राम
Abhanga 8The Foundation

The Company of Saints

From the Haripath by Sant Dnyaneshwar

Warmth of holy company

The longest abhanga in the Haripath (six verses), arriving at the sharpest paradox: the Name is the easiest thing in the world, and the rarest. Easy because it requires no qualification. Rare because we look past what is too close.

Verse 1

संतांचे संगती मनोमार्गगती | आकळावा श्रीपति येणें पंथें || १ ||

In the company of saints, the mind finds its path; by this way the Lord is grasped.

In plain words

In the company of saints, the mind finds its way. By this path let Shripati, the Lord, be grasped.

What it means

Dnyaneshwar opens with the door everyone can walk through: keep company with the saints. The mind, which wanders down a thousand roads, finds its own road when it sits among those who have already arrived. He is not describing a technique but a companionship; the path is caught the way warmth is caught from a fire. And the destination is named plainly: Shripati, the Lord himself, is grasped this way. Not glimpsed, not theorized about, but grasped. The whole Haripath is in this first step: the way to God runs through the company of those who love him.

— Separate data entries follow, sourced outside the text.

(** * toolchest.pyomoio: reading Pyomo model entities into pandas tables

    A shallow embedding of [src/toolchest/pyomoio.py]
    ([_get_onset_names], [get_entity], [get_entities], [list_entities])
    together with the properties of the natural-language specification
    that can be stated over it. *)

From Stdlib Require Import ZArith QArith Lia Sorted.
From stdpp Require Import base list strings.

Open Scope Z_scope.

(** ** Python values and exceptions *)

(** Cells of a table: set elements, index keys and entity values. *)
#[warnings="-register-all"]
Inductive pyval : Type :=
| VNone
| VNum (q : Q)
| VStr (s : string)
| VTuple (items : list pyval).

(** The exceptions the module can raise, directly ([ValueError]) or
    through attribute access and tuple concatenation on the objects it is
    handed, and those raised inside pandas: [KeyError] for a column that
    is not there, and [PandasError] for a failure whose exception class
    depends on the call and on the version of pandas. *)
Inductive exn : Type :=
| ValueError (msg : string)
| AttributeError (attr : string)
| TypeError
| KeyError (key : string)
| PandasError (msg : string).

Inductive res (A : Type) : Type :=
| Ok (a : A)
| Raise (e : exn).
Arguments Ok {A} a.
Arguments Raise {A} e.

Definition bind {A B : Type} (r : res A) (k : A -> res B) : res B :=
  match r with
  | Ok a => k a
  | Raise e => Raise e
  end.

#[global] Instance res_ret : MRet res := fun A a => Ok a.
#[global] Instance res_bind : MBind res := fun A B k r => bind r k.

Definition raises {A : Type} (r : res A) : Prop :=
  match r with Ok _ => False | Raise _ => True end.

(** ** The model objects

    What the module reads from a Pyomo component:
    - a [pyomo.Set]: [name], [doc], [dimen], [domain] ([None] or an
      object), [set_tuple] (present on product sets only; reading it from
      a set without it is an [AttributeError]), [virtual], [value];
    - a [pyomo.Param], [Var], [Constraint] or [Objective]: [name], [doc],
      [dim()], [_index], [items()].  For a [Param] the second component
      of an item is the value itself; for the other three it is the
      [.value] of the component data;
    - any other Python object found in the model, with its truth value. *)
Inductive kind : Type := Param | Var | Constraint | Objective.

#[warnings="-register-all"]
Inductive pyobj : Type :=
| PSet (name : string) (doc : option string) (dimen : Z)
       (domain : option pyobj) (set_tuple : option (list pyobj))
       (virtual : bool) (value : list pyval)
| PIndexed (k : kind) (name : string) (doc : option string) (dim : Z)
           (_index : option pyobj) (items : list (pyval * pyval))
| POther (name : string) (truth : bool).

Definition obj_name (o : pyobj) : string :=
  match o with
  | PSet name _ _ _ _ _ _ => name
  | PIndexed _ name _ _ _ _ => name
  | POther name _ => name
  end.

Definition obj_doc (o : pyobj) : option string :=
  match o with
  | PSet _ doc _ _ _ _ _ => doc
  | PIndexed _ _ doc _ _ _ => doc
  | POther _ _ => None
  end.

(** Python truth value of an object: Pyomo components define [__len__],
    so a set is true exactly when it has elements and an indexed
    component exactly when it has items; another object carries its own
    truth value. *)
Definition obj_truth (o : pyobj) : bool :=
  match o with
  | PSet _ _ _ _ _ _ value => negb (Nat.eqb (length value) 0%nat)
  | PIndexed _ _ _ _ _ items => negb (Nat.eqb (length items) 0%nat)
  | POther _ truth => truth
  end.

(** Truth value of an attribute that holds [None] or an object. *)
Definition truthy (o : option pyobj) : bool :=
  match o with
  | None => false
  | Some o => obj_truth o
  end.

(** ** [_get_onset_names] *)

(** Reading [o.set_tuple]. *)
Definition get_set_tuple (o : pyobj) : res (list pyobj) :=
  match o with
  | PSet _ _ _ _ (Some l) _ _ => Ok l
  | _ => Raise (AttributeError "set_tuple")
  end.

(** The recursion of the source, on the structure of the object.  The
    loop [for domain_set in domains: labels.extend(...)] is the inner
    [extend_all]; [own] is the loop over [entity.set_tuple], taken when
    [entity.domain] is false. *)
Fixpoint _get_onset_names (entity : pyobj) : res (list string) :=
  match entity with
  | PSet name _ dimen domain set_tuple _ _ =>
      if 1 <? dimen then
        let extend_all :=
          fix extend_all (domains : list pyobj) : res (list string) :=
            match domains with
            | [] => Ok []
            | domain_set :: rest =>
                l ← _get_onset_names domain_set;
                ls ← extend_all rest;
                Ok (l ++ ls)
            end in
        let own :=
          match set_tuple with
          | Some domains => extend_all domains
          | None => Raise (AttributeError "set_tuple")
          end in
        match domain with
        | Some (PSet _ _ _ _ (Some domains) _ _ as d) =>
            if obj_truth d then extend_all domains else own
        | Some d =>
            if obj_truth d then Raise (AttributeError "set_tuple") else own
        | None => own
        end
      else if dimen =? 1 then
        match domain with
        | Some d => if obj_truth d then Ok [obj_name d] else Ok [name]
        | None => Ok [name]
        end
      else Ok []
  | PIndexed _ _ _ dim _index _ =>
      match _index with
      | Some i =>
          if (0 <? dim) && obj_truth i then _get_onset_names i else Ok []
      | None => Ok []
      end
  | POther _ _ => Raise (ValueError "Unknown entity type!")
  end.
(** * sunglass_backend: the SendGrid relay of [backend.js]

    A shallow embedding of the Express application in [src/backend.js]:
    the send-email handler, the health handler, the SendGrid webhook
    handler, and the middleware in front of them: [cors()], the body
    parser and the rate limiter mounted on the send-email route.
    JavaScript values are an inductive type, handlers are state
    transformers over an explicit [World] (rate-limit store, vendor calls,
    console), and the vendor SDK call [sgMail.send] is an oracle.  The
    packages of line 6 are not part of the sources; they are modelled as
    Express 5 and its companions behave: routes match without regard to
    case and to one closing slash, [res.status] refuses what is no status
    code, and [req.body] stays [undefined] without a JSON body. *)

From Stdlib Require Import ZArith NArith String Ascii List Bool Lia.
From stdpp Require Import gmap list.
Import ListNotations.

Local Open Scope bool_scope.
#[local] Set Warnings "-register-all".

(** ** JavaScript values *)

(** A JavaScript string is a sequence of UTF-16 code units. *)
Abbreviation JSString := (list N).

(** String literals of the source, written as Rocq strings. *)
Definition js (s : string) : JSString :=
  map N_of_ascii (list_ascii_of_string s).

Fixpoint str_eqb (a b : JSString) : bool :=
  match a, b with
  | [], [] => true
  | x :: a', y :: b' => N.eqb x y && str_eqb a' b'
  | _, _ => false
  end.

(** A Number is an IEEE-754 double.  [Dec neg m e] is the double nearest
    to [(-1)^neg * m * 10^e] (round to nearest, ties to even), which is
    how numeric literals and [JSON.parse] produce Numbers; every finite
    double and both infinities (by overflow) arise this way. *)
Inductive JSNumber :=
| NaN
| Dec (neg : bool) (m : N) (e : Z).

Definition num (n : N) : JSNumber := Dec false n 0.

(** The decimal [m * 10^e] rounds to (plus or minus) zero when it is zero
    or at most [2^-1075], half of the least positive double. *)
Definition rounds_to_zero (m : N) (e : Z) : bool :=
  N.eqb m 0
  || (Z.ltb e 0 && Z.leb (Z.of_N m * 2 ^ 1075) (10 ^ (- e))).

Inductive JSValue :=
| JUndefined
| JNull
| JBool (b : bool)
| JNum (n : JSNumber)
| JStr (s : JSString)
| JArr (elems : list JSValue)
| JObj (members : list (JSString * JSValue))
| JBuffer (text : JSString).   (* a Node Buffer; [text] is its UTF-8 decoding *)

(** ToBoolean: [undefined], [null], [false], [0], [-0], [NaN] and the
    empty string are falsy; everything else, objects and arrays included,
    is truthy. *)
Definition truthy (v : JSValue) : bool :=
  match v with
  | JUndefined | JNull => false
  | JBool b => b
  | JNum NaN => false
  | JNum (Dec _ m e) => negb (rounds_to_zero m e)
  | JStr s => match s with [] => false | _ => true end
  | JArr _ | JObj _ | JBuffer _ => true
  end.

(** [a || b] *)
Definition js_or (a b : JSValue) : JSValue :=
  if truthy a then a else b.

(** The members of an object in creation order; a later member with the
    same key overwrites an earlier one. *)
Fixpoint lookup_member (k : JSString) (ms : list (JSString * JSValue))
  : option JSValue :=
  match ms with
  | [] => None
  | (k', v) :: rest =>
      match lookup_member k rest with
      | Some v' => Some v'
      | None => if str_eqb k k' then Some v else None
      end
  end.
(** The dictionary [{"user_message": ..., "ai_message": ...}]. *)
Definition conversation_metadata (user_message ai_message : string)
  : gmap string string :=
  {[ "user_message" := user_message; "ai_message" := ai_message ]}.

(** [ChatDB.add_conversation_to_db] *)
Definition add_conversation_to_db (user_message ai_message : string)
  : M unit :=
  h ← attr chat_db;
  n ← attr id_counter;
  call (Collection_add h
          [conversation_document user_message ai_message]
          [conversation_metadata user_message ai_message]
          [str n]) ;;
  n' ← attr id_counter;
  assign (set_id_counter (n' + 1)).

(** [ChatDB.get_all_entries] *)
Definition get_all_entries : M GetResult :=
  h ← attr chat_db;
  call (Collection_get h).

(** [ChatDB.clear_db] *)
Definition clear_db (reinitialize : bool) : M unit :=
  c ← attr client;
  h ← attr chat_db;
  call (delete_collection c (coll_name h)) ;;
  if reinitialize then
    h' ← attr chat_db;
    m ← attr model_name;
    __init__ (coll_name h') m
  else mret tt.

(** [ChatDB.query_db] *)
Definition query_db (query_text : string) (n_results : Z)
  : M QueryResult :=
  h ← attr chat_db;
  call (Collection_query h [query_text] n_results).

(** ** Construction and sequences of calls *)

(** An instance before [__init__] has bound its attributes; every
    attribute is assigned before the constructor returns. *)
Definition unbound : ChatDB :=
  {| model_name := EmptyString;
     client := PersistentClient EmptyString;
     embedding_function := OpenAIEmbeddingFunction EmptyString EmptyString;
     chat_db :=
       {| coll_name := EmptyString; coll_id := 0%N; coll_metadata := ∅;
          coll_ef := OpenAIEmbeddingFunction EmptyString EmptyString |};
     id_counter := 0 |}.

Dnyaneshwar opens the longest abhanga in the Haripath not with doctrine, not with the Name, not with the nature of the Self, but with company. With who you sit beside. In the company of saints, the mind finds its true path, and by this path alone, God becomes graspable. He places the condition for everything that follows in a single human fact: proximity to someone in whom the truth has become alive.

This verse is for the one whose practice has gone dry. You have tried discipline. You have tried willpower. You have tried sitting alone and forcing the mind into devotion, and it lasted three days. Dnyaneshwar says: do not try harder. Find someone whose practice is alive and sit near them. The fire does not lecture the candle. It touches the wick.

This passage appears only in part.